> _WORK TASK_:
Copy out lines with the word "JObj" from the material that follows.

-=-=-

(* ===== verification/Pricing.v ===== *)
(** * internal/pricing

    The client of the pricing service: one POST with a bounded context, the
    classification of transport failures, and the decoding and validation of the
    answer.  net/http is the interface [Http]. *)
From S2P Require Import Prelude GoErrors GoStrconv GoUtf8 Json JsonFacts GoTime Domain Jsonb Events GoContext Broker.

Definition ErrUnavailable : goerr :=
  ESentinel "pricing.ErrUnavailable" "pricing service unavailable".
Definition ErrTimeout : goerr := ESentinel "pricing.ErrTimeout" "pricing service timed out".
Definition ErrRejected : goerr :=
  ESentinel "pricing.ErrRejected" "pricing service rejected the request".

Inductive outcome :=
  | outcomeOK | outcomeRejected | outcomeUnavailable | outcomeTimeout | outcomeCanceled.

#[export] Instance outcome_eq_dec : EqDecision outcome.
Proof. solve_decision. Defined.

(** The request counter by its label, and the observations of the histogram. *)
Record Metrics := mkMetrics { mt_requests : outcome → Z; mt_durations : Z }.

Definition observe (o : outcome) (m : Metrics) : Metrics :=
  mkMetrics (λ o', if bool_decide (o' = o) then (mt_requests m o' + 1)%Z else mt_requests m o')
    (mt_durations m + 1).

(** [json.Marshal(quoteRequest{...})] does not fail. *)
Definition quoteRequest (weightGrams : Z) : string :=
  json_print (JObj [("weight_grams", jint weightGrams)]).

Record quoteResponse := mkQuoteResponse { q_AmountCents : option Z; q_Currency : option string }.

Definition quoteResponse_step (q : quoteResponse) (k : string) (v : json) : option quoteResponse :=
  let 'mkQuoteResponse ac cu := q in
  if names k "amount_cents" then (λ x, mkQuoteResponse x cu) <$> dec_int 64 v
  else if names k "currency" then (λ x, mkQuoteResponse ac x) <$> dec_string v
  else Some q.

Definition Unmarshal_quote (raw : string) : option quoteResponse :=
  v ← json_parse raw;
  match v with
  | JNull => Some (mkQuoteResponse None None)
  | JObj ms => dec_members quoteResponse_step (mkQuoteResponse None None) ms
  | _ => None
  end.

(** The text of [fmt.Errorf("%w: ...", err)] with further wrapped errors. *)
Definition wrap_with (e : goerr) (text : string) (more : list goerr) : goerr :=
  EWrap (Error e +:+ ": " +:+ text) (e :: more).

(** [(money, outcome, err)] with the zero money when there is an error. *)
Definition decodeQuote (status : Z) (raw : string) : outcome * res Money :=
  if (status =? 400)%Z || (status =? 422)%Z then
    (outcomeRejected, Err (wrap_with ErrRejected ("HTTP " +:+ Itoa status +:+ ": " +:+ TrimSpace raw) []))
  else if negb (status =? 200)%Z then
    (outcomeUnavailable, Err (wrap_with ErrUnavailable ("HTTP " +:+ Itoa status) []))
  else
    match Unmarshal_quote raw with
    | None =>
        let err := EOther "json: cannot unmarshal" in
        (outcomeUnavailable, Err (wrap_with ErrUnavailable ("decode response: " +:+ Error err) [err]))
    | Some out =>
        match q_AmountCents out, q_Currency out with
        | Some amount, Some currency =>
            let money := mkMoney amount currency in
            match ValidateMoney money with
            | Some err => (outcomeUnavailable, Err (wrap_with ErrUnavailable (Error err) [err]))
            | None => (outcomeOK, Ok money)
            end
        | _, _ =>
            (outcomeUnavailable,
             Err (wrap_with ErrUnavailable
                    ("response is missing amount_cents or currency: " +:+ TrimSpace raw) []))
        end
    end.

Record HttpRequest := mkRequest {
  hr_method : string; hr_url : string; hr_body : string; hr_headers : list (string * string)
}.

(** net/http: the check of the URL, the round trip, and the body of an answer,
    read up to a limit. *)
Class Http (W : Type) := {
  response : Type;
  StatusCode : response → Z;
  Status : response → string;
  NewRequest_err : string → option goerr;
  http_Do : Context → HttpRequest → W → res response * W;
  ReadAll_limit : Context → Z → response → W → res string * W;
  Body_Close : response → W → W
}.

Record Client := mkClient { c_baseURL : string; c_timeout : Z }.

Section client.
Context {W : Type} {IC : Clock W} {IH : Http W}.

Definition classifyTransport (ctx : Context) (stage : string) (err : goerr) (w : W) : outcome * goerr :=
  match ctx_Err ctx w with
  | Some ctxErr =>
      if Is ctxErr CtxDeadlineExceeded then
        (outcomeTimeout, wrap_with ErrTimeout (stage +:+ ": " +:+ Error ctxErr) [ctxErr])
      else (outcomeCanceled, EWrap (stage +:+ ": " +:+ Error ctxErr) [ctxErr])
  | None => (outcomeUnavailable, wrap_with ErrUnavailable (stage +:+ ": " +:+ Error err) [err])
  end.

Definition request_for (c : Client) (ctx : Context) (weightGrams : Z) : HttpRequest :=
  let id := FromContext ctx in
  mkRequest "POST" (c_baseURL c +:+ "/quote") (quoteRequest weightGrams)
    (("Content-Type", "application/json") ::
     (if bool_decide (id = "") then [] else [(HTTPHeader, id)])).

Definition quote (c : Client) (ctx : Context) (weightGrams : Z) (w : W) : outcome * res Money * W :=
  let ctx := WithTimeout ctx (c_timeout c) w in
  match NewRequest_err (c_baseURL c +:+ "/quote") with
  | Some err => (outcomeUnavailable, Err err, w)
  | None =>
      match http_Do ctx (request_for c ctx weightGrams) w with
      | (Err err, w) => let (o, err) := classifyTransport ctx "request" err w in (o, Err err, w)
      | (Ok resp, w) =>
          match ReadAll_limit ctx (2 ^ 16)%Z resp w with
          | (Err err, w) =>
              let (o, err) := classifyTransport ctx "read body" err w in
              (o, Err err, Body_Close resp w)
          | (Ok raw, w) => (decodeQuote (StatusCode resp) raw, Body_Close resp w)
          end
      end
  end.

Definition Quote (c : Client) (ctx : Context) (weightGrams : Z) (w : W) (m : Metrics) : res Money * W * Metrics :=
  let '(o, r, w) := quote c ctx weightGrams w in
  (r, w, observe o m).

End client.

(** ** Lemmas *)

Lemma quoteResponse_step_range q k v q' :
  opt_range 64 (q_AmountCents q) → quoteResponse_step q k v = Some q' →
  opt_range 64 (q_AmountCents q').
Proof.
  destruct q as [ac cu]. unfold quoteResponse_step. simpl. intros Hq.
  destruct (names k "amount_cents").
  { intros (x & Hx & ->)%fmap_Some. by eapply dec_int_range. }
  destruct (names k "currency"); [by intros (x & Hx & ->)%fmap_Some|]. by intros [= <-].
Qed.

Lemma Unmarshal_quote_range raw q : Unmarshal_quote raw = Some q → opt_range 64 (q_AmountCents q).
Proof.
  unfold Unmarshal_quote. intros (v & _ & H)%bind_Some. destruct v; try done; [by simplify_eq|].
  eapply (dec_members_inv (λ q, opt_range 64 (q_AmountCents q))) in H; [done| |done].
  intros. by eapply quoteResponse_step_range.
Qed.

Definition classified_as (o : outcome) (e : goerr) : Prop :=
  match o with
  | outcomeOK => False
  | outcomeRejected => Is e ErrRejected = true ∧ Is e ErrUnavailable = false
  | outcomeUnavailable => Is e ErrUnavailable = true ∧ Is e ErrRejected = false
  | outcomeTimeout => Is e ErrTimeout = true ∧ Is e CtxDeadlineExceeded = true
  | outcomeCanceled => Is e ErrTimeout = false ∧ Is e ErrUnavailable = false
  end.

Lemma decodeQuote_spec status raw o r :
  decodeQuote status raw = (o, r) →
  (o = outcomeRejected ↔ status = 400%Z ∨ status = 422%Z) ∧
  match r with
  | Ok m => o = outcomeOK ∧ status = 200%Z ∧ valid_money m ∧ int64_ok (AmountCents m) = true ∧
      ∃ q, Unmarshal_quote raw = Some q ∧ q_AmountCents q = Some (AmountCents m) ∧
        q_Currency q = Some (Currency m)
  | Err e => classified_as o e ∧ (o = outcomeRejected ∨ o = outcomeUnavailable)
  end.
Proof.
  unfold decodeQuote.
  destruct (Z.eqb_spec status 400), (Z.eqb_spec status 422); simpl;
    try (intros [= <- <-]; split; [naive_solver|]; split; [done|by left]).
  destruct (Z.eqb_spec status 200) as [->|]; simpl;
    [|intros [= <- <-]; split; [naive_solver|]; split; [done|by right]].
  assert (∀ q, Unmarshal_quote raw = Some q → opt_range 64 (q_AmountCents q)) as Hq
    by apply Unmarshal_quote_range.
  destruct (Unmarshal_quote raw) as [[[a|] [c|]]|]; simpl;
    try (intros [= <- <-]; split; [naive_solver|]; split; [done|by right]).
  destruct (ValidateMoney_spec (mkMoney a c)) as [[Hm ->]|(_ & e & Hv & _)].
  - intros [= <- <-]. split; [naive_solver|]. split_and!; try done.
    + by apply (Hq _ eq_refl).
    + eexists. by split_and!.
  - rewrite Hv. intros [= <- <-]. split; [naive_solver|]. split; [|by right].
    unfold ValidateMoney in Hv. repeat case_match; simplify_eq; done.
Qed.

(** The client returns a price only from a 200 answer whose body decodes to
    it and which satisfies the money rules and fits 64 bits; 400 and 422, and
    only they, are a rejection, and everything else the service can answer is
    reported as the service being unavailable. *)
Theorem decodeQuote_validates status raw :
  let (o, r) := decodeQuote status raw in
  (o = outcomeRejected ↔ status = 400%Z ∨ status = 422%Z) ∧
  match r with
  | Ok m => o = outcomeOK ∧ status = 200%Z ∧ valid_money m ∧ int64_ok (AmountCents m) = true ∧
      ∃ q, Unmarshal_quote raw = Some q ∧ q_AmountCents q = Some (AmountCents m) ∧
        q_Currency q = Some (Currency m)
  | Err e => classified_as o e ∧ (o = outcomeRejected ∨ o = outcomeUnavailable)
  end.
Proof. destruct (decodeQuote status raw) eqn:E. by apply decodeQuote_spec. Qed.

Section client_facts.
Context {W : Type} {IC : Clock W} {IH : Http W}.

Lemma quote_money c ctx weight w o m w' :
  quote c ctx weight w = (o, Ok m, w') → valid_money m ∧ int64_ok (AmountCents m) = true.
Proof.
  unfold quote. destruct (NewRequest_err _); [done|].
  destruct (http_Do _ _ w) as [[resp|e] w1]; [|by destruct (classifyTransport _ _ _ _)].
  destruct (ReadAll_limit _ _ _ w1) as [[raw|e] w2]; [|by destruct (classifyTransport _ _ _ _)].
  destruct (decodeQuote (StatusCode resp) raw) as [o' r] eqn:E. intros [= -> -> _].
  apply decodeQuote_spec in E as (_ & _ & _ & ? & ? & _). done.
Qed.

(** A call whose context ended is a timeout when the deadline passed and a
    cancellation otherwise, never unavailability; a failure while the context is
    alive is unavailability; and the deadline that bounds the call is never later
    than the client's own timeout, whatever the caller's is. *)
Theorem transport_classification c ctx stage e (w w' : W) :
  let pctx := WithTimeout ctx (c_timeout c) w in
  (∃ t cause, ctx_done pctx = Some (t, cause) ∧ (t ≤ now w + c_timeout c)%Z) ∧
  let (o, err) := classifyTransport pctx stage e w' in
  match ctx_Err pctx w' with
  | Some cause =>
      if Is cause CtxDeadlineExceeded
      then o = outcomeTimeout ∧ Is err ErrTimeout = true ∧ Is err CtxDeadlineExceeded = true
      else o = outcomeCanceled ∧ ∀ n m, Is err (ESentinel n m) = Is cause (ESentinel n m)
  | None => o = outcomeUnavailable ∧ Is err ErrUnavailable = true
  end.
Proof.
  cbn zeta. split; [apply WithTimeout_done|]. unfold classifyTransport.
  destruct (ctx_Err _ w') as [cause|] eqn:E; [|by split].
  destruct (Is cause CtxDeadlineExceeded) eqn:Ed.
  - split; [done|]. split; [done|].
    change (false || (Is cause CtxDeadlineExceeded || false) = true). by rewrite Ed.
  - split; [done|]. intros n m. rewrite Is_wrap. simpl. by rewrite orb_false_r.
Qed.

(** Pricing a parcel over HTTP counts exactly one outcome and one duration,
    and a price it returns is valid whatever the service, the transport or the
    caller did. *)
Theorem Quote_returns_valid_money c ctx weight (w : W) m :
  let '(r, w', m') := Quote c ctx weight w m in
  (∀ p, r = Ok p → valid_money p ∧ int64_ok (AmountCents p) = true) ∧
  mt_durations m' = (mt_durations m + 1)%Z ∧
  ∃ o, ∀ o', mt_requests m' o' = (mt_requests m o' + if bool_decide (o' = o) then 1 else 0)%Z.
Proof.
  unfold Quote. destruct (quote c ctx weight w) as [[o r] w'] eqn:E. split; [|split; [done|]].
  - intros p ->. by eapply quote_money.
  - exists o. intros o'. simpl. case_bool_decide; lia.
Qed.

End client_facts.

-=-=-

> _TASK RESULT_:
  json_print (JObj [("weight_grams", jint weightGrams)]).
  | JObj ms => dec_members quoteResponse_step (mkQuoteResponse None None) ms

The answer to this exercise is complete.